2. Applying new technology
Technology remains at the core of all current and future public health efforts. As PPSA scales, efficient use of available and evolving technology is a focus of the program. One such area is exploring the digitization of PPSA status and “smart payments” or e-RUPI for all partners to ensure on-time payments.
e-RUPI is a one-time, contactless, cashless electronic voucher-based digital payment system that uses SMS and quick response codes to facilitate transactions. This innovation has the potential to be scaled up and enable TB patients and partners to effectively utilize the benefits provided by the national elimination program. This has become a priority, as delayed payments to partners (e.g., private-sector doctors, agencies, laboratories) have remained a challenge, and it is time to address it head-on to keep the momentum going. PATH is working with donors such as the Bill & Melinda Gates Foundation to explore the testing of unique digital payment systems that can contribute to the long-term success of the program.
3. Integrating mental health
Addressing mental health issues has become a mainstream conversation since the pandemic.
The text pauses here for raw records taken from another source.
(** X9: whether pnpm is installed and under which name the script was called
    change nothing but the output.  Two machines that differ at most in
    [command -v pnpm], given the same arguments and files, go through the
    same external commands with the same statuses, end with the same exit
    status, in the same directory, with the same files. *)
Theorem pnpm_and_script_name_only_change_the_output
    (h1 h2 : Host) (arg0 arg0' : string) (args : list string) (f : gmap string string) :
  same_but_pnpm h1 h2 ->
  let r1 := script h1 arg0 args (start f) in
  let r2 := script h2 arg0' args (start f) in
  fst r1 = fst r2
  /\ events (snd r1) = events (snd r2)
  /\ fs (snd r1) = fs (snd r2)
  /\ cwd (snd r1) = cwd (snd r2).
Proof.
  intros Hsame r1 r2. subst r1 r2.
  destruct (alike_script h1 h2 Hsame arg0 arg0' args (start f) (start f)
              (same_but_out_refl _)) as (Hf & Hd & Hfs & He).
  auto.
Qed.

Lemma pnpm_and_script_name_only_change_the_output_witness :
  let r1 := script happy_host "release.sh" [] (start ∅) in
  let r2 := script (without "pnpm" happy_host) "./release.sh" [] (start ∅) in
  fst r1 = fst r2
  /\ events (snd r1) = events (snd r2)
  /\ fs (snd r1) = fs (snd r2)
  /\ cwd (snd r1) = cwd (snd r2).
Proof.
  apply (pnpm_and_script_name_only_change_the_output
           happy_host (without "pnpm" happy_host) "release.sh" "./release.sh" [] ∅).
  repeat split. intros n Hn. cbn.
  destruct (String.eqb_spec n "pnpm"); [contradiction | reflexivity].
Defined.

(** ** The sidebar logo *)

Lemma hooks_after_first_render (n : nat) :
  Logo.hooks_at (S n) = {| Logo.mounted := true; Logo.effect_ran := true |}.
Proof.
  induction n as [| n IH]; [reflexivity |].
  change (Logo.hooks_at (S (S n))) with (Logo.commit (Logo.hooks_at (S n))).
  rewrite IH. reflexivity.
Qed.

(** X10: the first render of the logo, before the mount effect has run, is
    the same under every theme context and is not inverted; in the renders
    after it the logo is inverted exactly when the theme is [dark], or is
    [system] with a dark system theme, so that any other theme keeps it as it
    is whatever the system theme; and the image is square in every render,
    as wide as the size given and 24 wide when none is given. *)
Theorem logo_inverts_only_after_mount_and_in_dark
    (size : option float) (ctx : Logo.ThemeContext) :
  (forall ctx', Logo.Logo size ctx (Logo.mounted_at 0)
                = Logo.Logo size ctx' (Logo.mounted_at 0))
  /\ Logo.className (Logo.Logo size ctx (Logo.mounted_at 0)) = " flex-shrink-0"
  /\ (forall n,
      let props := Logo.Logo size ctx (Logo.mounted_at (S n)) in
      (Logo.className props = "invert flex-shrink-0"
       \/ Logo.className props = " flex-shrink-0")
      /\ (Logo.className props = "invert flex-shrink-0"
          <-> Logo.theme ctx = Some "dark"
              \/ (Logo.theme ctx = Some "system" /\ Logo.systemTheme ctx = Some "dark")))
  /\ (forall m,
      let props := Logo.Logo size ctx m in
      Logo.width props = Logo.height props
      /\ Logo.width props = match size with Some n => n | None => 24%float end).
Proof.
  destruct ctx as [t st]. split; [reflexivity |]. split; [reflexivity |].
  split; [| intros m; split; reflexivity].
  intros n props. subst props. unfold Logo.mounted_at.
  rewrite hooks_after_first_render.
  unfold Logo.Logo, Logo.shouldInvert, Logo.strict_eq. cbn.
  split.
  - destruct t as [t|]; [| right; reflexivity].
    destruct (String.eqb t "dark"); [left; reflexivity |].
    destruct (String.eqb t "system"); [| right; reflexivity].
    destruct st as [s|]; [| right; reflexivity].
    destruct (String.eqb s "dark"); [left | right]; reflexivity.
  - split.
    + destruct t as [t|]; [| discriminate].
      destruct (String.eqb_spec t "dark") as [-> | Hd]; [left; reflexivity |].
      destruct (String.eqb_spec t "system") as [-> | Hs]; [| discriminate].
      destruct st as [s|]; [| discriminate].
      destruct (String.eqb_spec s "dark") as [-> | Hsd]; [| discriminate].
      intros _. right. split; reflexivity.
    + intros [Ht | [Ht Hs]]; subst; reflexivity.
Qed.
Additionally, there is growing evidence to show that providing support in the form of counseling can improve treatment adherence for diseases such as TB. The current PPSA model focuses on the end-to-end management of TB that begins from diagnosis and ends at treatment completion, with mental health as an ad-hoc component. But it is critical that psychosocial support becomes embedded in the program.
4. Raising the standards of care
PATH is working to ensure that all TB patients receive the highest standards of care and support from health care providers of their choice. The need for quality and standards in TB care is particularly acute in India, where a largely unregulated and unmonitored private sector accounts for almost half of the TB care delivered and is hindered by challenges in the quality of diagnosis and treatment. PATH is working with partners to revise the Standards of TB Care in India, considering the changes in the program since 2014 when these standards were first drafted.
5. Advancing vaccines against TB
Effective, affordable, and equitable vaccines are the future of TB elimination. The lifesaving potential of vaccines has been further reinforced by the pandemic. Multiple trials of potential TB vaccines are underway, but current efforts in TB vaccine development are scattered across the globe and should be brought together for a quicker and more efficient response. PATH is ready to share its expertise on vaccine development and rollout to take this mission forward.
PPSA is working but there’s more to do
Since the implementation of PPSA, the TB notification rate increased from 72 percent in 2018 to 81 percent in 2020—realizing the Global Fund to Fight AIDS, Tuberculosis, and Malaria’s commitment to achieving successful treatment outcomes for 70 percent of all notified patients. Further, the uptake of PPSA and universal drug susceptibility testing increased from 4 percent in 2018 to 52 percent in 2020. Though much work is left to be done, PPSA’s progress shows that we are moving in the right direction. Let’s continue addressing the identified priorities, creating more impact, and successfully making TB a challenge of the past.